Just in time for Valentine's Day, this week Throwback Thursday revisits a horrible and primitive early reenactment at an otherwise beautiful and romantic antebellum Louisiana plantation outside New Orleans known as Destrehan. Above, Yours Truly alongside one of the lovely volunteers I met there, Miss Jeannine Marie Louise Fontenot, at the inevitable Military Ball inside the Big House on Saturday night. Held January 21-22, 1977 this was in too many ways "typical" of early events like this: as usual in the Deep South there was a dearth of Federals so those of us who could "galvanized" for the occasion: I'm wearing the converted black masonic frock coat with appliqued artillery red piping and repro Federal brass buttons and white band gloves I featured in another thread last month; Jeannine is wearing a cast-off and recycled prom dress!

View attachment 346491

According to the text on the back of this period post card, d'ESTREHAN PLANTATION MANOR, DESTREHAN, LOUISIANA [was] Built in 1787 for Robin deLogny. The two wings were added in the early 1800's to accommodate the 14 children of deLogny's daughter Celeste and her husband Jean Noel d'Estrehan. The venerable old house had sat abandoned for over a dozen years when it was finally acquired by the River Road Historical Society in 1972 and who were attempting to restore it when they made what turned out to be the questionable decision to hold a reenactment as a money-raiser.

View attachment 346489

Unfortunately the event turned into a major fiasco for them for several reasons, including the decision to hold it in mid-winter, usually a wet time here in the South, and this was little different. There was no rain as I remember but a chilly fog that blanketed everything and discouraged spectator attendance. However, the biggest problem turned out to be the lack of planning: a Saturday skirmish covered an acre or more of woodlands in which the spectators were actually allowed to roam freely in and around the battle as it progressed free-form and spontaneous with little or no scripted plan! It should come as no surprise that some fool reenactor managed to get hurt while playing Cowboys-and-Indians, reacting as most do by flailing around looking for someone else other than himself to blame; naturally he wound up suing the River Road Historical Society since they had sponsored the event, thereby eliminating any profit they may have made.

View attachment 346488

Happily, they seem to have somehow weathered the event. It has now been many years since I visited; sometime in the mid-1980's my mother and I stopped on our way back from a New Orleans cruise on the Delta Queen.
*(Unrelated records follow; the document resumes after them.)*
Lemma lex_token t rest : token_ok t = true →
  ∃ c s, token_text t +:+ String " " rest = String c s ∧ lex_step c s = Ok (Some t, String " " rest).
Proof.
  destruct t as [s|s|s|op| | | | | | |]; cbn; intros Hok; try done; try (by eexists _, _).
  - destruct s as [|c w]; [done|]. cbn in Hok. rewrite !andb_true_iff, !bool_decide_eq_true in Hok.
    destruct Hok as [[[Hc Hw] Hlow] Hid]. eexists _, _. split; [done|].
    rewrite lex_step_ident, take_while_app by done.
    change (String (lower_char c) (to_lowercase w)) with (to_lowercase (String c w)) in Hlow.
    by rewrite Hlow, Hid.
  - eexists DQ, _. split; [cbn; by rewrite string_app_assoc|]. unfold lex_step. cbn.
    by rewrite lex_string_escape.
  - destruct s as [|c w]; [done|]. cbn in Hok. apply andb_true_iff in Hok as [Hc Hw].
    eexists _, _. split; [done|]. by rewrite lex_step_digit, lex_number_app.
  - by destruct op; eexists _, _.
Qed.

Lemma tokenize_texts ts : Forall (λ t, token_ok t = true) ts →
  ∃ n, tokenize_loop n (token_texts ts) = Some (Ok (ts ++ [TEof])).
Proof.
  induction 1 as [|t ts Ht _ (n & IH)]; [by exists 0%nat|]. exists (S (S n)). cbn [token_texts].
  destruct (lex_token t (token_texts ts) Ht) as (c & s & -> & Hl).
  cbn [tokenize_loop]. rewrite Hl. change (lex_step " " ?x) with (Ok (E := FilterError) (None (A := Token), x)).
  cbn. by rewrite IH.
Qed.

Lemma tokenize_token_texts ts : Forall (λ t, token_ok t = true) ts →
  tokenize (token_texts ts) = Some (Ok (ts ++ [TEof])).
Proof.
  intros (n & Hn)%tokenize_texts. unfold tokenize.
  destruct (tokenize_loop_total (String.length (token_texts ts)) (token_texts ts)) as [r Hr]; [lia|].
  rewrite Hr. apply (tokenize_loop_mono _ (Nat.max n (String.length (token_texts ts)))) in Hn; [|lia].
  apply (tokenize_loop_mono _ (Nat.max n (String.length (token_texts ts)))) in Hr; [|lia]. congruence.
Qed.

(** The printed digits read back. *)
Lemma digit_char z : 0 ≤ z < 10 →
  is_ascii_digit (char_of (48 + z)) = true ∧ digit (char_of (48 + z)) = z.
Proof.
  intros Hz. assert (z ∈ seqZ 0 10) as Hin by (apply elem_of_seqZ; lia).
  clear Hz. revert z Hin. apply Forall_forall. vm_compute. repeat constructor.
Qed.

Lemma dec_go_value f z acc : 0 ≤ z < 10 ^ Z.of_nat f →
  digits_value 0 (dec_go f z acc) = digits_value z acc.
Proof.
  revert z acc. induction f as [|f IH]; intros z acc Hz; [change (10 ^ _) with 1 in Hz; by replace z with 0 by lia|].
  rewrite Nat2Z.inj_succ, Z.pow_succ_r in Hz by lia. cbn [dec_go].
  pose proof (Z.mod_pos_bound z 10 ltac:(lia)) as Hm. destruct (digit_char _ Hm) as [Hd Hv].
  destruct (Z.ltb_spec z 10).
  - cbn [digits_value]. rewrite Hd, Hv, Z.mod_small by lia. f_equal; lia.
  - rewrite IH by (split; [apply Z.div_pos; lia|apply Z.div_lt_upper_bound; lia]).
    cbn [digits_value]. rewrite Hd, Hv. f_equal. pose proof (Z.div_mod z 10). lia.
Qed.

Lemma dec_go_digits f z acc : 0 ≤ z → all_chars is_ascii_digit acc = true →
  all_chars is_ascii_digit (dec_go f z acc) = true.
Proof.
  revert z acc. induction f as [|f IH]; intros z acc Hz Ha; [done|]. cbn [dec_go].
  destruct (digit_char (z `mod` 10) (Z.mod_pos_bound z 10 ltac:(lia))) as [Hd _].
  destruct (z <? 10); [|apply IH; [apply Z.div_pos; lia|]]; cbn; by rewrite Hd.
Qed.

Lemma dec_go_cons f z acc : acc ≠ "" ∨ f ≠ O → dec_go f z acc ≠ "".
Proof.
  revert z acc. induction f as [|f IH]; intros z acc Hacc; cbn; [naive_solver|].
  destruct (z <? 10); [done|]. apply IH. by left.
Qed.

Lemma digits_no_dot s : all_chars is_ascii_digit s = true → contains_char "." s = false.
Proof.
  induction s as [|c s IH]; cbn; [done|]. intros [Hc Hs]%andb_true_iff. rewrite IH by done.
  rewrite bool_decide_false; [done|]. by intros ->.
Qed.

Lemma decimal_spec z : 0 ≤ z ≤ i64_max →
  token_ok (TNumber (decimal z)) = true ∧ contains_char "." (decimal z) = false ∧
  parse_i64 (decimal z) = Some z.
Proof.
  unfold i64_max. intros Hz. assert (all_chars is_ascii_digit (decimal z) = true) as Hd by (apply dec_go_digits; [lia|done]).
  split_and!; [|by apply digits_no_dot|].
  - unfold token_ok. destruct (decimal z) eqn:E; [|done].
    by destruct (dec_go_cons 20 z "" ltac:(by right)).
  - unfold parse_i64, decimal. rewrite dec_go_value by (change (10 ^ Z.of_nat 20) with 100000000000000000000; lia). cbn [digits_value].
    by rewrite (proj2 (Z.leb_le _ _)) by (unfold i64_max; lia).
Qed.

Lemma value_tokens_ok v : literal_ok v = true → Forall (λ t, token_ok t = true) (value_tokens v).
Proof.
  destruct v as [|[]|i|[|[]| |]|s]; cbn; intros Hl; try done; try (by rewrite ?Forall_cons).
  apply andb_true_iff in Hl as [Hlo Hhi]. apply Z.leb_le in Hlo, Hhi.
  destruct (Z.ltb_spec i 0); rewrite ?Forall_cons; split_and!; try done; apply decimal_spec; lia.
Qed.

Lemma expr_tokens_ok lvl e : printable e = true → Forall (λ t, token_ok t = true) (expr_tokens lvl e).
Proof.
  revert lvl. induction e as [col op v|a IHa b IHb|a IHa b IHb|a IHa]; intros lvl; cbn [printable expr_tokens].
  - intros [Hc Hv]%andb_true_iff. repeat constructor; [done|]. by apply value_tokens_ok.
  - intros [Ha Hb]%andb_true_iff. unfold paren.
    assert (Forall (λ t, token_ok t = true) (expr_tokens 1 a ++ TAnd :: expr_tokens 2 b)).
    { apply Forall_app; split; [by apply IHa|constructor; [done|by apply IHb]]. }
    destruct (1 <? lvl)%nat; [|done]. constructor; [done|]. apply Forall_app; split; [done|by repeat constructor].
  - intros [Ha Hb]%andb_true_iff. unfold paren.
    assert (Forall (λ t, token_ok t = true) (expr_tokens 0 a ++ TOr :: expr_tokens 1 b)).
    { apply Forall_app; split; [by apply IHa|constructor; [done|by apply IHb]]. }
    destruct (0 <? lvl)%nat; [|done]. constructor; [done|]. apply Forall_app; split; [done|by repeat constructor].
  - intros Ha. constructor; [done|by apply IHa].
Qed.

(** ** Parsing printed tokens *)

(** What the functions of the descent return, for some bound. *)
Definition or_parses ts r := ∃ n, parse_or n ts = Some r.
Definition or_loops e ts r := ∃ n, or_loop n e ts = Some r.
Definition and_parses ts r := ∃ n, parse_and n ts = Some r.
Definition and_loops e ts r := ∃ n, and_loop n e ts = Some r.
Definition not_parses ts r := ∃ n, parse_not n ts = Some r.

Lemma or_parses_intro ts l ts1 r : and_parses ts (Ok (l, ts1)) → or_loops l ts1 r → or_parses ts r.
Proof.
  intros [n Hn] [m Hm]. exists (S (Nat.max n m)). cbn.
  rewrite (proj1 (proj2 (proj2 (descent_mono n))) (Nat.max n m) _ _ ltac:(lia) Hn).
  by apply (proj1 (proj2 (descent_mono m))); [lia|].
Qed.

Lemma and_parses_intro ts l ts1 r : not_parses ts (Ok (l, ts1)) → and_loops l ts1 r → and_parses ts r.
Proof.
  intros [n Hn] [m Hm]. exists (S (Nat.max n m)). cbn.
  destruct (descent_mono n) as (_ & _ & _ & _ & Hnot & _). rewrite (Hnot (Nat.max n m) _ _ ltac:(lia) Hn).
  destruct (descent_mono m) as (_ & _ & _ & Hal & _). by apply Hal; [lia|].
Qed.

Lemma or_loops_step l ts e ts1 r :
  and_parses ts (Ok (e, ts1)) → or_loops (Or l e) ts1 r → or_loops l (TOr :: ts) r.
Proof.
  intros [n Hn] [m Hm]. exists (S (Nat.max n m)). cbn.
  rewrite (proj1 (proj2 (proj2 (descent_mono n))) (Nat.max n m) _ _ ltac:(lia) Hn).
  by apply (proj1 (proj2 (descent_mono m))); [lia|].
Qed.

Lemma and_loops_step l ts e ts1 r :
  not_parses ts (Ok (e, ts1)) → and_loops (And l e) ts1 r → and_loops l (TAnd :: ts) r.
Proof.
  intros [n Hn] [m Hm]. exists (S (Nat.max n m)). cbn.
  destruct (descent_mono n) as (_ & _ & _ & _ & Hnot & _). rewrite (Hnot (Nat.max n m) _ _ ltac:(lia) Hn).
  destruct (descent_mono m) as (_ & _ & _ & Hal & _). by apply Hal; [lia|].
Qed.

Lemma or_loops_done e ts : is_or (current ts) = false → or_loops e ts (Ok (e, ts)).
Proof. intros Hc. exists 1%nat. cbn. by rewrite Hc. Qed.

Lemma and_loops_done e ts : is_and (current ts) = false → and_loops e ts (Ok (e, ts)).
Proof. intros Hc. exists 1%nat. cbn. by rewrite Hc. Qed.

Lemma not_parses_paren ts e ts1 :
  or_parses ts (Ok (e, TRParen :: ts1)) → not_parses (TLParen :: ts) (Ok (e, ts1)).
Proof. intros [n Hn]. exists (S (S n)). cbn. by rewrite Hn. Qed.

Lemma not_parses_not ts e ts1 :
  not_parses ts (Ok (e, ts1)) → not_parses (TNot :: ts) (Ok (Not e, ts1)).
Proof. intros [n Hn]. exists (S n). cbn. by rewrite Hn. Qed.

Lemma parse_value_tokens v rest : literal_ok v = true → parse_value (value_tokens v ++ rest) = Ok (v, rest).
Proof.
  destruct v as [|[]|i|[|[]| |]|s]; cbn; intros Hl; try done.
  apply andb_true_iff in Hl as [Hlo Hhi]. apply Z.leb_le in Hlo, Hhi. destruct (Z.ltb_spec i 0); cbn.
  - destruct (decimal_spec (- i)) as (_ & -> & ->); [lia|]. by rewrite Z.opp_involutive.
  - destruct (decimal_spec i) as (_ & -> & ->); [lia|]. done.
Qed.

(** An identifier that is no keyword is none of the connectives. *)
Lemma ident_ok_not_keyword s : ident_ok s = true →
  is_or (TIdent s) = false ∧ is_and (TIdent s) = false ∧ is_not (TIdent s) = false.
Proof.
  destruct s as [|c w]; [done|]. unfold ident_ok. rewrite !andb_true_iff, !bool_decide_eq_true.
  intros [[_ Hlow] Hid]. unfold is_or, is_and, is_not, keyword. rewrite Hlow. unfold ident_token in Hid.
  repeat case_bool_decide; simplify_eq; done.
Qed.

Lemma not_parses_comparison col op v rest : ident_ok col = true → literal_ok v = true →
  not_parses (expr_tokens 2 (Comparison col op v) ++ rest) (Ok (Comparison col op v, rest)).
Proof.
  intros Hc Hv. exists 2%nat. cbn. destruct (ident_ok_not_keyword col Hc) as (_ & _ & ->).
  unfold parse_comparison. cbn. by rewrite parse_value_tokens.
Qed.
(* ===== verification/SparseIndex.v ===== *)
(** The sparse primary-key index of a sorted segment (segment/sparse_index.rs):
    sampling, the sorted view with its binary search, and the file form. *)

From stdpp Require Import base gmap strings list pretty sorting.
From S2P Require Import Prelude Kv Arrow.

Local Open Scope Z_scope.

(** * [slice::binary_search_by] *)

(** The search of the standard library: [base] and [size] delimit the part that can
    hold an equal element; the last probe decides. *)
Fixpoint search_loop {A} (f : A → comparison) (l : list A) (fuel base size : nat) : nat :=
  match fuel with
  | O => base
  | S fuel' =>
      if (size <=? 1)%nat then base else
      let half := (size / 2)%nat in
      let mid := (base + half)%nat in
      let base' := match f <$> l !! mid with Some Gt => base | _ => mid end in
      search_loop f l fuel' base' (size - half)
  end.

(** [Ok i] for a match at [i], [Err i] for the place to insert. *)
Definition binary_search_by {A} (f : A → comparison) (l : list A) : result nat nat :=
  match l with
  | [] => Err 0%nat
  | _ =>
      let base := search_loop f l (length l) 0 (length l) in
      match f <$> l !! base with
      | Some Eq => Ok base
      | Some Lt => Err (S base)
      | _ => Err base
      end
  end.

(** * The index *)

Definition SPARSE_INDEX_SAMPLE_RATE : Z := 8192.
Definition SPARSE_INDEX_MAGIC : bytes := [83; 83; 73; 88].
Definition SPARSE_INDEX_VERSION : Z := 2.

Abbreviation SparseIndexEntry := (Z * bytes)%type.

Record SegmentSparseIndex := {
  entries : list SparseIndexEntry;
  entries_by_pk : list SparseIndexEntry
}.

Definition SegmentSparseIndex_new : SegmentSparseIndex := {| entries := []; entries_by_pk := [] |}.

Definition add_sample (ix : SegmentSparseIndex) (row_offset : Z) (pk : bytes) : SegmentSparseIndex :=
  {| entries := entries ix ++ [(row_offset, pk)]; entries_by_pk := entries_by_pk ix |}.

Definition entry_le (a b : SparseIndexEntry) : bool := negb (ltb b.2 a.2).

(** [mem::take(&mut self.entries)], then the sort by key. *)
Definition build (ix : SegmentSparseIndex) : SegmentSparseIndex :=
  {| entries := []; entries_by_pk := sort_by entry_le (entries ix) |}.

Definition find_offset (ix : SegmentSparseIndex) (target : bytes) : option Z :=
  match binary_search_by (λ e : SparseIndexEntry, cmp e.2 target) (entries_by_pk ix) with
  | Ok i => fst <$> entries_by_pk ix !! i
  | Err _ => None
  end.

(** ** The file form *)

Definition HEADER_SIZE : Z := 17.

Definition write_header (num_entries : Z) : bytes :=
  SPARSE_INDEX_MAGIC ++ [SPARSE_INDEX_VERSION] ++ to_le_bytes 4 0 ++ to_le_bytes 8 num_entries.

Section file.
Context `{Codec (list SparseIndexEntry)}.

(** The content of the file that [save] writes. *)
Definition save (ix : SegmentSparseIndex) : Result bytes :=
  payload <-? map_err (λ e, ESerialization ("save sparse index: " +:+ codec_error_display e)) (encode (entries ix));
  Ok (write_header (zlen (entries ix)) ++ payload).

(** [load] on the content of the file; [path] and [magic] are what the messages
    print. *)
Definition load (path magic : string) (data : bytes) : Result SegmentSparseIndex :=
  if zlen data <? HEADER_SIZE then
    Err (EDeserialize ("sparse index file too small (" +:+ pretty (zlen data) +:+ " bytes, expected at least "
                       +:+ pretty HEADER_SIZE +:+ "): " +:+ path))
  else if bool_decide (take 4 data = SPARSE_INDEX_MAGIC) then
    let version := default 0 (data !! 4%nat) in
    let num_entries := from_le_bytes (take 8 (drop 9 data)) in
    if SPARSE_INDEX_VERSION <? version then
      Err (EDeserialize ("sparse index version " +:+ pretty version +:+ " not supported (max: "
                         +:+ pretty SPARSE_INDEX_VERSION +:+ "): " +:+ path))
    else
    es <-? map_err (λ e, EDeserialize ("load sparse index: " +:+ codec_error_display e)) (decode (drop 17 data));
    if negb (zlen es =? num_entries) then
      Err (EDeserialize ("sparse index entry count mismatch: header says " +:+ pretty num_entries
                         +:+ ", loaded " +:+ pretty (zlen es)))
    else Ok (build {| entries := es; entries_by_pk := [] |})
  else
    Err (EDeserialize ("sparse index v1 detected (magic: " +:+ magic +:+ "): "
      +:+ "index is invalid and must be rebuilt from source Vortex data. "
      +:+ "Delete the .sparse_idx file and regenerate via compaction.")).
End file.

(** ** Sampling a sorted batch *)

(** [format!(..)] of an array in debug form *)
Class ArrayDebug (Arr : Type) := arr_debug : Arr → string.
#[global] Hint Mode ArrayDebug ! : typeclass_instances.

Section sampling.
Context `{Arrow Arr, ArrayDebug Arr}.

(** [a.value(idx).to_le_bytes()] at [n] bytes. *)
Definition value_le (n : nat) (v : Value) : bytes :=
  match v with
  | VInt z => to_le_bytes n z
  | VFloat b => to_le_bytes n b
  | _ => []
  end.
Definition value_raw (v : Value) : bytes :=
  match v with
  | VStr s => as_bytes s
  | VBin b => b
  | _ => []
  end.

Definition pk_to_bytes (a : Arr) (idx : Z) : bytes :=
  let v := arr_value a idx in
  match arr_type a with
  | Int8 | UInt8 => value_le 1 v
  | Int16 | UInt16 => value_le 2 v
  | Int32 | UInt32 | Float32 => value_le 4 v
  | Int64 | UInt64 | Float64 => value_le 8 v
  | Utf8 | LargeUtf8 => value_raw v
  | Binary | LargeBinary => value_raw v ++ to_le_bytes 4 (wrap32 (zlen (value_raw v)))
  | _ => as_bytes (arr_debug a)
  end.

(** [while row < num_rows]; the fuel bounds the number of samples. *)
Fixpoint sample_loop (a : Arr) (num_rows : Z) (fuel : nat) (row : Z) (ix : SegmentSparseIndex)
    : option SegmentSparseIndex :=
  if row <? num_rows then
    match fuel with
    | O => None
    | S fuel' =>
        sample_loop a num_rows fuel' (saturating_add64 row SPARSE_INDEX_SAMPLE_RATE)
          (add_sample ix row (pk_to_bytes a row))
    end
  else Some ix.

(** A column index out of the schema panics. *)
Definition from_sorted_batch (batch : RecordBatch Arr) (pk_column_idx : nat) : option (outcome SegmentSparseIndex) :=
  match rb_columns batch !! pk_column_idx with
  | None => Some Panic
  | Some pk_array =>
      ix ← sample_loop pk_array (rb_rows batch) (S (Z.to_nat (rb_rows batch / SPARSE_INDEX_SAMPLE_RATE))) 0
             SegmentSparseIndex_new;
      Some (Done (build ix))
  end.
End sampling.

(** * The search *)

Section search.
Context {A : Type} (f : A → comparison) (l : list A).

(** The elements are below, then equal to, then above the target. *)
Definition partitioned : Prop :=
  ∀ i j x y, (i < j)%nat → l !! i = Some x → l !! j = Some y →
    (f x = Gt → f y = Gt) ∧ (f y = Lt → f x = Lt).

Definition matches (i : nat) : Prop := f <$> l !! i = Some Eq.

Lemma search_loop_spec fuel base size : partitioned →
  (size ≤ fuel)%nat → (1 ≤ size)%nat → (base + size ≤ length l)%nat →
  (∃ i, (base ≤ i < base + size)%nat ∧ matches i) → matches (search_loop f l fuel base size).
Proof.
  intros Hp. revert base size. induction fuel as [|fuel IH]; intros base size Hf Hs Hb (i & Hi & Hm); [lia|].
  cbn [search_loop]. destruct (Nat.leb_spec size 1); [by replace base with i by lia|].
  assert (1 ≤ size / 2 ∧ size / 2 * 2 ≤ size)%nat as [H1 H2].
  { split; [apply Nat.div_le_lower_bound; lia|]. rewrite Nat.mul_comm. by apply Nat.Div0.mul_div_le. }
  set (half := (size / 2)%nat) in *. destruct (lookup_lt_is_Some_2 l (base + half)) as [y Hy]; [lia|].
  rewrite Hy. unfold matches in Hm. destruct (l !! i) as [x|] eqn:Hx; [|done]. injection Hm as Hm.
  change (f <$> Some y) with (Some (f y)). clearbody half. destruct (f y) eqn:Hfy; (apply IH; [lia..|]).
  - exists (base + half)%nat. split; [lia|]. unfold matches. by rewrite Hy; cbn; rewrite Hfy.
  - exists i. split; [|unfold matches; by rewrite Hx; cbn; rewrite Hm].
    destruct (decide (i < base + half)%nat) as [Hlt|]; [|lia].
    destruct (Hp _ _ _ _ Hlt Hx Hy) as [_ Hc]. rewrite (Hc Hfy) in Hm. done.
  - exists i. split; [|unfold matches; by rewrite Hx; cbn; rewrite Hm].
    destruct (decide (i < base + half)%nat) as [|Hge]; [lia|]. exfalso.
    destruct (decide (i = base + half)%nat) as [->|Hne]; [congruence|].
    destruct (Hp (base + half)%nat i y x) as [Hc _]; [lia|done|done|]. rewrite (Hc Hfy) in Hm. done.
Qed.

(** A match is found when there is one, and only a match is reported. *)
Lemma binary_search_by_ok i : binary_search_by f l = Ok i → matches i.
Proof.
  unfold binary_search_by, matches. destruct l as [|a l'] eqn:El; [done|]. rewrite <- El.
  destruct (f <$> l !! _) as [[]|] eqn:Hf; try done. by intros [= <-].
Qed.

Lemma binary_search_by_found : partitioned → (∃ i, matches i) → ∃ i, binary_search_by f l = Ok i.
Proof.
  intros Hp (i & Hm). unfold binary_search_by, matches in *. destruct (l !! i) as [x|] eqn:Hx; [|done].
  assert (matches (search_loop f l (length l) 0 (length l))) as Hs.
  { apply lookup_lt_Some in Hx as Hl. apply search_loop_spec; [done|lia..|]. exists i. split; [lia|].
    unfold matches. by rewrite Hx. }
  unfold matches in Hs. destruct l as [|a l'] eqn:El; [done|]. rewrite <- El in *. rewrite Hs. by eexists.
Qed.
End search.

(** * The sorted view *)

Lemma entry_le_total a b : entry_le a b = true ∨ entry_le b a = true.
Proof.
  unfold entry_le, ltb. destruct (cmp b.2 a.2) eqn:E; [by left| |by left]. right.
  rewrite cmp_opp, E. done.
Qed.

Lemma entry_le_trans a b c : entry_le a b = true → entry_le b c = true → entry_le a c = true.
Proof.
  unfold entry_le. rewrite !negb_true_iff. intros Hab Hbc. destruct (ltb c.2 a.2) eqn:E; [|done].
  destruct (ltb_split _ _ b.2 E); congruence.
Qed.

Lemma sorted_partitioned l target : StronglySorted (λ a b, entry_le a b = true) l →
  partitioned (λ e : SparseIndexEntry, cmp e.2 target) l.
Proof.
  intros Hs i j x y Hij Hx Hy.
  assert (entry_le x y = true) as Hle.
  { clear target. revert i j Hij Hx Hy. induction Hs as [|z l Hs IH Hz]; intros i j Hij Hx Hy; [done|].
    destruct j as [|j]; [lia|]. destruct i as [|i]; cbn in Hx, Hy.
    - injection Hx as <-. rewrite Forall_forall in Hz. apply Hz. by eapply list_elem_of_lookup_2.
    - eapply IH; [|done..]. lia. }
  unfold entry_le in Hle. apply negb_true_iff in Hle. split; intros Hc.
  - destruct (cmp y.2 target) eqn:E; [| |done]; exfalso; revert Hle; apply not_false_iff_true, ltb_lt.
    + apply cmp_eq in E. rewrite E, cmp_opp, Hc. done.
    + eapply cmp_lt_trans; [exact E|]. by rewrite cmp_opp, Hc.
  - destruct (cmp x.2 target) eqn:E; [|done|]; exfalso; revert Hle; apply not_false_iff_true, ltb_lt.
    + apply cmp_eq in E. by rewrite E.
    + eapply cmp_lt_trans; [exact Hc|]. by rewrite cmp_opp, E.
Qed.

(** A lookup returns the offset of an entry with the key, when there is one. *)
Lemma find_offset_build ix target :
  match find_offset (build ix) target with
  | Some off => (off, target) ∈ entries ix
  | None => ∀ off, (off, target) ∉ entries ix
  end.
Proof.
  assert (StronglySorted (λ a b, entry_le a b = true) (sort_by entry_le (entries ix))) as Hs.
  { apply sort_by_sorted; [apply entry_le_total|apply entry_le_trans]. }
  unfold find_offset, build. cbn. destruct (binary_search_by _ _) as [i|i] eqn:Hb.
  - apply binary_search_by_ok in Hb. unfold matches in Hb. destruct (sort_by _ _ !! i) as [[off pk]|] eqn:Hi; [|done].
    cbn in Hb |- *. injection Hb as Hb. apply cmp_eq in Hb as ->. rewrite <- (sort_by_perm entry_le (entries ix)).
    by eapply list_elem_of_lookup_2.
  - intros off Hin. rewrite <- (sort_by_perm entry_le (entries ix)) in Hin. apply list_elem_of_lookup in Hin as (k & Hk).
    destruct (binary_search_by_found (λ e : SparseIndexEntry, cmp e.2 target) _ (sorted_partitioned _ target Hs))
      as (j & Hj); [exists k; unfold matches; rewrite Hk; cbn; f_equal; by apply cmp_eq|]. congruence.
Qed.

(** * Sampling *)

Section sampling_proofs.
Context `{Arrow Arr, ArrayDebug Arr}.
Implicit Types a : Arr.

(** The rows from [row] on, one in [SPARSE_INDEX_SAMPLE_RATE], below [num_rows]. *)
Definition sampled (row num_rows r : Z) : Prop :=
  row ≤ r < num_rows ∧ (SPARSE_INDEX_SAMPLE_RATE | r - row).

Lemma sample_loop_spec a n fuel row ix : 0 ≤ row → n ≤ u64_max →
  n - row ≤ SPARSE_INDEX_SAMPLE_RATE * Z.of_nat fuel →
  ∃ ix', sample_loop a n fuel row ix = Some ix' ∧
    ∀ r pk, (r, pk) ∈ entries ix' ↔ (r, pk) ∈ entries ix ∨ (sampled row n r ∧ pk = pk_to_bytes a r).
Proof.
  unfold SPARSE_INDEX_SAMPLE_RATE. revert row ix. induction fuel as [|fuel IH]; intros row ix Hr Hn Hf; cbn [sample_loop].
  - destruct (Z.ltb_spec row n); [lia|]. exists ix. split; [done|]. unfold sampled. intros r pk. split; [by left|].
    intros [?|[[? _] _]]; [done|lia].
  - destruct (Z.ltb_spec row n) as [Hlt|Hge].
    2:{ exists ix. split; [done|]. unfold sampled. intros r pk. split; [by left|]. intros [?|[[? _] _]]; [done|lia]. }
    destruct (IH (saturating_add64 row SPARSE_INDEX_SAMPLE_RATE) (add_sample ix row (pk_to_bytes a row)))
      as (ix' & Hix & Hspec); unfold saturating_add64, SPARSE_INDEX_SAMPLE_RATE in *.
    { destruct (Z.leb_spec (row + 8192) u64_max); lia. }
    { done. }
    { destruct (Z.leb_spec (row + 8192) u64_max); lia. }
    exists ix'. split; [done|]. intros r pk. rewrite Hspec. cbn. rewrite elem_of_app, list_elem_of_singleton.
    unfold sampled, SPARSE_INDEX_SAMPLE_RATE. split.
    + intros [[?|[= -> ->]]|[[Hb [k Hk]] ->]]; [by left|right; split; [|done]; split; [lia|exists 0; lia]|].
      right. split; [|done]. destruct (Z.leb_spec (row + 8192) u64_max); [|lia]. split; [lia|]. exists (k + 1). lia.
    + intros [?|[[Hb [k Hk]] ->]]; [left; by left|]. destruct (decide (k = 0)) as [->|Hne].
      * left. right. f_equal; [lia|f_equal; lia].
      * right. split; [|done]. destruct (Z.leb_spec (row + 8192) u64_max); [|lia]. split; [lia|]. exists (k - 1). lia.
Qed.
End sampling_proofs.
As I remember the empty and run-down manor house of the 1970's had largely been restored and decorated with period antiques, likely looking every bit as grand as it had over a century earlier.

Anyone else having (preferably) old photos, mementoes, or memorabilia from reenactments or other events or vacation or other travel is welcome and encouraged to share them with us in this weekly thread!
Looks like a beautiful plantation, glad
it looks like it's successfully restored and saved.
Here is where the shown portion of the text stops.